_WHAT IS BEING ASKED_
All lines that hold the string "AuthorityCurrent" should be copied. Find them in the listing below.

-------------------------

Lemma new_session_inv c rt env g m view module : new_session c rt env = Ok (g, m, view, module) ->
  Ledger.Next (generationLedger rt) = Ok g /\ Snapshot view = MkSnapshot (HostID c) g AuthorityCurrent
  /\ queue m = MkQueue (cfg_QueueLimits c) ∅ 0 0 0 0 0 /\ hs_SessionGeneration (handshake m) = g /\ g <> 0
  /\ hs_HostIdentity (handshake m) = HostID c /\ connection m = None /\ opening m = false.
Proof.
  unfold new_session. intros H.
  apply bind_Ok_inv in H as (g' & Hg & H). apply bind_Ok_inv in H as (q & Hq & H).
  apply bind_Ok_inv in H as (n1 & _ & H). apply bind_Ok_inv in H as (n2 & _ & H).
  apply bind_Ok_inv in H as ([m0 view0] & Hm & H). apply bind_Ok_inv in H as (e1 & _ & H).
  apply bind_Ok_inv in H as (e2 & _ & H). apply bind_Ok_inv in H as (m1 & Hr & H). injection H as <- <- <- <-.
  apply RegisterModule_keeps in Hr as (-> & -> & -> & -> & ->).
  assert (q = MkQueue (cfg_QueueLimits c) ∅ 0 0 0 0 0) as ->.
  { unfold NewPriorityQueue in Hq. repeat (apply bind_Ok_inv in Hq as (? & _ & Hq)).
    destruct (List.find _ _); [done|by injection Hq as <-]. }
  unfold NewManager, NewManagerWithAuthority, NewMemoryAuthorityView in Hm.
  apply bind_Ok_inv in Hm as (v & Hv & Hm). apply bind_Ok_inv in Hv as (u & Hz & Hv). injection Hv as <-.
  apply fail_if_Ok_inv in Hz. apply orb_false_elim in Hz as [_ Hz]. bools.
  apply bind_Ok_inv in Hm as (m2 & Hm2 & Hm). injection Hm as <- <-.
  apply bind_Ok_inv in Hm2 as (? & _ & Hm2). destruct (Adapter c); [|done]. injection Hm2 as <-. done.
Qed.

Lemma Open_keeps m current opened m' r : Open m current opened = (m', r) ->
  queue m' = queue m /\ handshake m' = handshake m /\ (r = Ok tt -> exists k, connection m' = Some k).
Proof.
  unfold Open, open_begin. destruct (fail_if _ _); cbn; [|by intros [= <- <-]].
  destruct (validateAuthority _ _ _); [|by intros [= <- <-]]. destruct opened; cbn; intros [= <- <-]; split_and!; try done. eauto.
Qed.

Lemma replay_all_members view g host pending : Snapshot view = MkSnapshot host g AuthorityCurrent -> forall m m' r,
  replay_all m view g pending = (m', r) -> forall s x, x ∈ lane (queue m') s ->
  x ∈ lane (queue m) s \/ HostIdentity x = host /\ SessionGeneration x = g /\ exists e, e ∈ pending /\ x = BindSession e g.
Proof.
  intros Hv. induction pending as [|e pending IH]; cbn [replay_all]; intros m m' r; [by intros [= <- _]; left|].
  unfold Publish at 1. destruct (validateCurrent _ _ _) as [u|err] eqn:Ev; [destruct u|by intros [= <- _]; left].
  rewrite Hv in Ev. apply granted in Ev. destruct (Enqueue _ _) as [q|err] eqn:E; [|by intros [= <- _]; left].
  intros H s x Hx. destruct (IH _ _ _ H s x Hx) as [Hin|(Hh & Hg & e' & He' & ->)].
  - destruct (Enqueue_members _ _ _ _ _ E Hin) as [?| ->]; [by left|right]. split_and!; try apply Ev.
    exists e. split; [by left|done].
  - right. split_and!; try done. exists e'. split; [by right|done].
Qed.

(** The receipts a run answered *)
Definition answers (events : list event) : list Receipt :=
  omap (fun ev => match ev with Answered r => Some r | _ => None end) events.
Definition spool_of (out : runtime + live) : Spool.spool :=
  match out with inl rt => durableSpool rt | inr l => lv_spool l end.

Lemma answers_none {A} (f : A -> event) l : (forall x r, f x <> Answered r) -> answers (f <$> l) = [].
Proof.
  intros H. induction l as [|x l IH]; [done|]. cbn. destruct (f x) eqn:E; try exact IH. by apply H in E.
Qed.
Lemma answers_app l1 l2 : answers (l1 ++ l2) = answers l1 ++ answers l2.
Proof. apply omap_app. Qed.
Lemma answers_Answered l : answers (Answered <$> l) = l.
Proof. induction l as [|r l IH]; [done|]. cbn. by f_equal. Qed.

Lemma lane_empty limits s : lane (MkQueue limits ∅ 0 0 0 0 0) s = [].
Proof. done. Qed.

Lemma Pending_members s pending e : Spool.Pending s = Ok pending -> e ∈ pending ->
  exists id item, Spool.entries s !! id = Some item /\ Spool.envelope item = e.
Proof.
  unfold Spool.Pending. intros H He. apply bind_Ok_inv in H as (? & _ & H). injection H as <-.
  apply list_elem_of_fmap in He as (item & -> & He). rewrite sort_elem in He.
  apply list_elem_of_fmap in He as ([id item'] & -> & He). apply elem_of_map_to_list in He. by exists id, item'.
Qed.

(** A session: what it sends is its own, and what the spool held is there or
    was released. *)
Lemma run_session_ok c env rt g m view module events out : keyed (durableSpool rt) ->
  Snapshot view = MkSnapshot (HostID c) g AuthorityCurrent -> queue m = MkQueue (cfg_QueueLimits c) ∅ 0 0 0 0 0 ->
  run_session c env rt g m view module = (events, out) ->
  keyed (spool_of out) /\ carried (answers events) (durableSpool rt) (spool_of out)
  /\ forall e, Sent e ∈ events -> HostIdentity e = HostID c /\ SessionGeneration e = g
       /\ (kept (spool_of out) e \/ released (answers events) e).
Proof.
  intros Hk Hv Hq. unfold run_session. 
  destruct (replay m view g (durableSpool rt)) as [m1 [u|err]] eqn:Er.
  2: { intros [= <- <-]. split; [done|split; [apply carried_refl|by intros ? []%elem_of_nil]]. }
  unfold start_runner. destruct (fail_if _ _) as [?|?]; cbn [mbind res_bind].
  2: { intros [= <- <-]. split; [done|split; [apply carried_refl|by intros ? []%elem_of_nil]]. }
  destruct (connection _).
  2: { intros [= <- <-]. split; [done|split; [apply carried_refl|by intros ? []%elem_of_nil]]. }
  match goal with |- context [drive ?l0 _] => set (l := l0) end.
  assert (session_ok (HostID c) g l) as S.
  { subst l. split; cbn -[lane]; try done; [|by intros ? []%elem_of_nil].
    unfold replay in Er. destruct (Spool.Pending (durableSpool rt)) as [pending|] eqn:Ep; [|done].
    intros s x Hx. destruct (replay_all_members _ _ _ _ Hv _ _ _ Er _ _ Hx) as [Hx'|(Hh & Hg & e & He & ->)].
    - rewrite Hq, lane_empty in Hx'. by apply elem_of_nil in Hx'.
    - split; try done. left. destruct (Pending_members _ _ _ Ep He) as (id & item & Hi & <-).
      exists item. cbn. pose proof (Hk _ _ Hi) as E. unfold Spool.key_of in E. rewrite E. split; [done|].
      unfold Spool.sameMessage. cbn. by rewrite !String.eqb_refl, !Z.eqb_refl. }
  destruct (drive_ok _ _ (tn_actions env) _ S) as (S' & _ & Hc).
  set (l' := drive l (tn_actions env)) in *.
  assert (answers ((Sent <$> lv_sent l') ++ (Answered <$> lv_accepted l')) = lv_accepted l') as Ea.
  { by rewrite answers_app, answers_none, answers_Answered. }
  assert (forall e, Sent e ∈ (Sent <$> lv_sent l') ++ (Answered <$> lv_accepted l') -> e ∈ lv_sent l') as Hsent.
  { intros e [(x & E & Hx)%list_elem_of_fmap|(x & E & _)%list_elem_of_fmap]%elem_of_app; [by injection E as ->|done]. }
  assert (forall e, e ∈ lv_sent l' -> HostIdentity e = HostID c /\ SessionGeneration e = g
            /\ (kept (lv_spool l') e \/ released (lv_accepted l') e)) as Hown.
  { intros e He. by destruct (ss_sent _ _ _ S' e He). }
  destruct (ended l'); intros [= <- <-]; rewrite Ea; cbn [spool_of]; (split; [apply S'|split; [exact Hc|auto]]).
Qed.

Definition spool_after (rt : runtime) (v : verdict) : Spool.spool :=
  match v with Running l => lv_spool l | _ => durableSpool rt end.

Lemma wait_keeps c env rt events next : let '(events', rt', v) := wait c env rt events next in
  events' = events /\ spool_after rt' v = durableSpool rt.
Proof. unfold wait. by destruct (waitReconnect _ _ _ _). Qed.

-------------------------

_OUTPUT BELOW_
  Ledger.Next (generationLedger rt) = Ok g /\ Snapshot view = MkSnapshot (HostID c) g AuthorityCurrent
Lemma replay_all_members view g host pending : Snapshot view = MkSnapshot host g AuthorityCurrent -> forall m m' r,
  Snapshot view = MkSnapshot (HostID c) g AuthorityCurrent -> queue m = MkQueue (cfg_QueueLimits c) ∅ 0 0 0 0 0 ->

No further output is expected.